Hungary's Prime Minister Viktor Orban at an EU meeting. Photo AFP, Emmanuel Dunand

The European Parliament's committee on legal affairs has spoken out against Hungary's Child Protection Law. It did so in a vote on Tuesday.

According to MEPs, 18 committee members voted in favour and two against, EU Observer reports. Technically, the vote is to support a measure from the European Commission.

According to several political experts, the vote is a landmark in the discussion. French liberal MEP Pierre Karleskind called it a "clear message to national leaders: if you attack the values, you will find the European Parliament in your path." That is reported by Hungary Today.

According to Dutch law and politics professor John Morijn, it is "extremely rare for the European Parliament to intervene in a case where it does not have a direct stake." He points out that it is a political decision to deviate from this tradition and openly support the EU commission and a number of member states in this case to highlight the significance of it.

At the same time, the Parliament can still decide not to follow the committee's recommendation.


The Hungarian Child Protection Law has been criticised by –especially Western European– countries that call the legislation "anti-LGBT". The law forbids showing LGBT content, gender reassignment or non-heterosexual content to minors, both in schools and in the media. The law was adopted in June.
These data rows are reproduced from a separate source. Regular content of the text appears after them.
(** * aocd example extraction: a shallow embedding of [aocd/examples.py]
    and of its older sibling [aocd/example_parser.py].

    Python [str] values are modelled as [string] (characters read as
    Latin-1 code points, where the Unicode digit class of [\d] is exactly
    ['0'..'9']), Python [int] as [Z], [None]-able values as [option],
    dictionaries as [gmap], raised exceptions as the left summand of a sum.
    The HTML tree built by bs4 is a rose tree of tags and text nodes. *)

From Stdlib Require Import ZArith String Ascii List Lia.
From stdpp Require Import gmap strings list fin_maps.

Set Warnings "-register-all,-clear-no-such-hyp".
Local Open Scope string_scope.
Local Open Scope Z_scope.
Local Open Scope list_scope.

(** ** Exceptions *)

(** The exception classes that occur.  [SystemExit], [KeyboardInterrupt]
    and [GeneratorExit] derive from [BaseException] only; every other
    class derives from [Exception]. *)
Inductive exn :=
| ExampleParserError (msg : string)
| AttributeError (msg : string)
| TypeError (msg : string)
| KeyError (key : string)
| IndexError (msg : string)
| NameError (msg : string)
| OtherException (cls msg : string)
| SystemExit
| KeyboardInterrupt
| GeneratorExit.

(** [isinstance(e, Exception)]: what [except Exception] catches. *)
Definition is_Exception (e : exn) : bool :=
  match e with
  | SystemExit | KeyboardInterrupt | GeneratorExit => false
  | _ => true
  end.

Definition result (A : Type) : Type := exn + A.

(** ** Strings *)

Definition newline : ascii := ascii_of_nat 10.
Definition carriage_return : ascii := ascii_of_nat 13.
Definition nl : string := String newline "".

(** [c in chars] *)
Fixpoint char_in (c : ascii) (chars : string) : bool :=
  match chars with
  | "" => false
  | String d chars' => Ascii.eqb c d || char_in c chars'
  end.

(** [s.rstrip(chars)]: drop the longest suffix made of characters of
    [chars]. *)
Fixpoint rstrip (s chars : string) : string :=
  match s with
  | "" => ""
  | String c s' =>
      match rstrip s' chars with
      | "" => if char_in c chars then "" else String c ""
      | r => String c r
      end
  end.

(** [s.startswith(p)] *)
Fixpoint startswith (s p : string) : bool :=
  match p, s with
  | "", _ => true
  | String a p', String b s' => Ascii.eqb a b && startswith s' p'
  | String _ _, "" => false
  end.

(** [s.partition(sep)] for a one-character separator: the text before the
    first separator, the separator found (or [""]), and the rest. *)
Fixpoint partition (s : string) (sep : ascii) : string * string * string :=
  match s with
  | "" => ("", "", "")
  | String c s' =>
      if Ascii.eqb c sep then ("", String sep "", s')
      else let '(h, m, t) := partition s' sep in (String c h, m, t)
  end.

(** [sep.join(items)] on items that are already known to be strings. *)
Definition join (sep : string) (items : list string) : string :=
  String.concat sep items.

(** [\d] on Latin-1 text. *)
Definition is_digit (c : ascii) : bool :=
  ((48 <=? nat_of_ascii c) && (nat_of_ascii c <=? 57))%nat.

Definition digit_value (c : ascii) : Z := Z.of_nat (nat_of_ascii c) - 48.

(** [int(s)] on a string of decimal digits. *)
Fixpoint int_acc (acc : Z) (s : string) : Z :=
  match s with
  | "" => acc
  | String c s' => int_acc (10 * acc + digit_value c) s'
  end.

Definition int (s : string) : Z := int_acc 0 s.

(** Decimal rendering of an [int], as [f"{n}"] does. *)
Definition digit_char (d : Z) : ascii := ascii_of_nat (Z.to_nat d + 48).

Fixpoint digits_fuel (fuel : nat) (n : Z) (acc : string) : string :=
  match fuel with
  | O => acc
  | S fuel' =>
      let acc' := String (digit_char (n mod 10)) acc in
      if n <? 10 then acc' else digits_fuel fuel' (n / 10) acc'
  end.

Definition format_d (n : Z) : string :=
  if n <? 0 then "-" +:+ digits_fuel (S (Z.to_nat (Z.log2 (- n)))) (- n) ""
  else digits_fuel (S (Z.to_nat (Z.log2 n))) n "".

(** [f"{n:02d}"]: zero-padded to a total width of two, sign included. *)
Definition format_02d (n : Z) : string :=
  if (0 <=? n) && (n <? 10) then "0" +:+ format_d n else format_d n.

(** ** More of [str] *)

(** [len(s)] *)
Definition len (s : string) : Z := Z.of_nat (String.length s).

(** The first [n] characters of [s]. *)
Fixpoint take_chars (n : nat) (s : string) : string :=
  match n, s with
  | S n', String c s' => String c (take_chars n' s')
  | _, _ => ""
  end.

(** The slice [s[:stop]]: a negative [stop] counts from the end. *)
Definition slice_to (s : string) (stop : Z) : string :=
  if stop <? 0 then take_chars (Z.to_nat (len s + stop)) s
  else take_chars (Z.to_nat stop) s.

(** [s.lstrip(chars)] *)
Fixpoint lstrip (s chars : string) : string :=
  match s with
  | "" => ""
  | String c s' => if char_in c chars then lstrip s' chars else s
  end.

(** The characters that [str.strip()] removes, as far as Latin-1 has
    them: tab to carriage return, the four separators, the space, next
    line and the no-break space. *)
Definition WHITESPACE : string :=
  string_of_list_ascii
    (List.map ascii_of_nat
       [9; 10; 11; 12; 13; 28; 29; 30; 31; 32; 133; 160]%nat).

(** [s.strip()] *)
Definition strip (s : string) : string :=
  lstrip (rstrip s WHITESPACE) WHITESPACE.

(** [sub in s], for a substring [sub]. *)
Fixpoint contains (s sub : string) : bool :=
  startswith s sub ||
  match s with
  | "" => false
  | String _ s' => contains s' sub
  end.

(** Whether the last character of [s] is one of [chars]. *)
Fixpoint ends_in (s chars : string) : bool :=
  match s with
  | "" => false
  | String c "" => char_in c chars
  | String _ s' => ends_in s' chars
  end.

(** The title of the page of a puzzle. *)
Definition title_of (day year : Z) : string :=
  "Day " +:+ format_d day +:+ " - Advent of Code " +:+ format_d year.

(** ** The parsed document *)

(** What bs4 builds: text nodes and tags with their children in document
    order.  Attributes play no role in this module. *)
Inductive node :=
| NavigableString (s : string)
| Tag (name : string) (contents : list node).

(** [t.text]: all text below [t], concatenated in document order. *)
Fixpoint text (t : node) : string :=
  match t with
  | NavigableString s => s
  | Tag _ cs => String.concat "" (List.map text cs)
  end.

(** The tags named [name] at or below [n], in document order. *)
Fixpoint matching (name : string) (n : node) : list node :=
  match n with
  | NavigableString _ => []
  | Tag nm cs =>
      (if String.eqb nm name then [n] else []) ++
      List.flat_map (matching name) cs
  end.

(** [t.find_all(name)]: the descendants of [t] named [name]. *)
Definition find_all (t : node) (name : string) : list node :=
  match t with
  | NavigableString _ => []
  | Tag _ cs => List.flat_map (matching name) cs
  end.

(** [t.find(name)], which is also what the attribute access [soup.title]
    resolves to: the first such descendant, or [None]. *)
Definition find (t : node) (name : string) : option node :=
  head (find_all t name).

(** ** The title pattern *)

(** Remove a literal prefix. *)
Fixpoint literal (p s : string) : option string :=
  match p, s with
  | "", _ => Some s
  | String a p', String b s' => if Ascii.eqb a b then literal p' s' else None
  | String _ _, "" => None
  end.

(** Exactly [n] digits: the digits and the remaining text. *)
Fixpoint digits_exactly (n : nat) (s : string) : option (string * string) :=
  match n with
  | O => Some ("", s)
  | S n' =>
      match s with
      | String c s' =>
          if is_digit c then
            match digits_exactly n' s' with
            | Some (ds, r) => Some (String c ds, r)
            | None => None
            end
          else None
      | "" => None
      end
  end.

(** [$] without [re.MULTILINE]: at the end of the text, or just before a
    newline that ends the text. *)
Definition at_end (s : string) : bool :=
  match s with
  | "" => true
  | String c "" => Ascii.eqb c newline
  | _ => false
  end.

(** The part of the pattern after the day group:
    [ - Advent of Code (\d{4})$]. *)
Definition title_tail (s : string) : option string :=
  match literal " - Advent of Code " s with
  | Some r =>
      match digits_exactly 4 r with
      | Some (y, r') => if at_end r' then Some y else None
      | None => None
      end
  | None => None
  end.

(** [re.match(r"^Day (\d{1,2}) - Advent of Code (\d{4})$", s)], returning
    [match.groups()].  The greedy group [\d{1,2}] is tried with two digits
    first and with one digit on backtracking. *)
Definition match_title (s : string) : option (string * string) :=
  match literal "Day " s with
  | None => None
  | Some r =>
      let attempt (n : nat) :=
        match digits_exactly n r with
        | Some (d, r') =>
            match title_tail r' with
            | Some y => Some (d, y)
            | None => None
            end
        | None => None
        end in
      match attempt 2%nat with
      | Some g => Some g
      | None => attempt 1%nat
      end
  end.

(** ** Values handed around by the extraction *)

(** The Python values an expression can produce, as far as
    [extract_examples] tells them apart: [None], a [str], a [list] or a
    [tuple] of values, an [int], a bs4 tag (with the [codes] attribute that
    [Page.__getattr__] attaches to list items; a tag answers the unknown
    attribute [rstrip] with [find("rstrip")], taken to be [None] here),
    and [VOther] for an object of any other type, one that has no
    attribute [rstrip]. *)
Inductive pyval :=
| VNone
| VStr (s : string)
| VInt (n : Z)
| VList (items : list pyval)
| VTuple (items : list pyval)
| VTag (t : node) (codes : option (list string))
| VOther.

(** [Example], a [NamedTuple]; the last three fields default to [None]. *)
Record Example := mkExample {
  input_data : option string;
  answer_a : option string;
  answer_b : option string;
  extra : option string
}.

Global Instance Example_eq_dec : EqDecision Example.
Proof. solve_decision. Defined.

(** A locator: a JSON object whose values are expression strings or
    [null]. *)
Abbreviation Locator := (gmap string (option string)).

(** The content of [examples.json]: the entry [default_locators] and, under
    keys of the form ["YYYY/DD"], arrays of locators. *)
Record locators_data := mkLocators {
  default_locators : Locator;
  puzzles : gmap string (list Locator)
}.

(** [x is None] *)
Definition is_None {A : Type} (x : option A) : bool :=
  match x with
  | None => true
  | Some _ => false
  end.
According to Hungary Today, the legislation does not restrict adults from expressing their sexual orientation or violating their rights. Instead, the newspaper writes, it gives the authorities the tools to take more action against paedophiles, for example.

"We believe that the right to sex education of children belongs exclusively to parents. With the adoption of the Child Protection Act, we have stopped all sexual propaganda at the fences of schools and kindergartens", Hungarian Justice Minister Judit Varga said last month. Surveys show that most Hungarians support the law.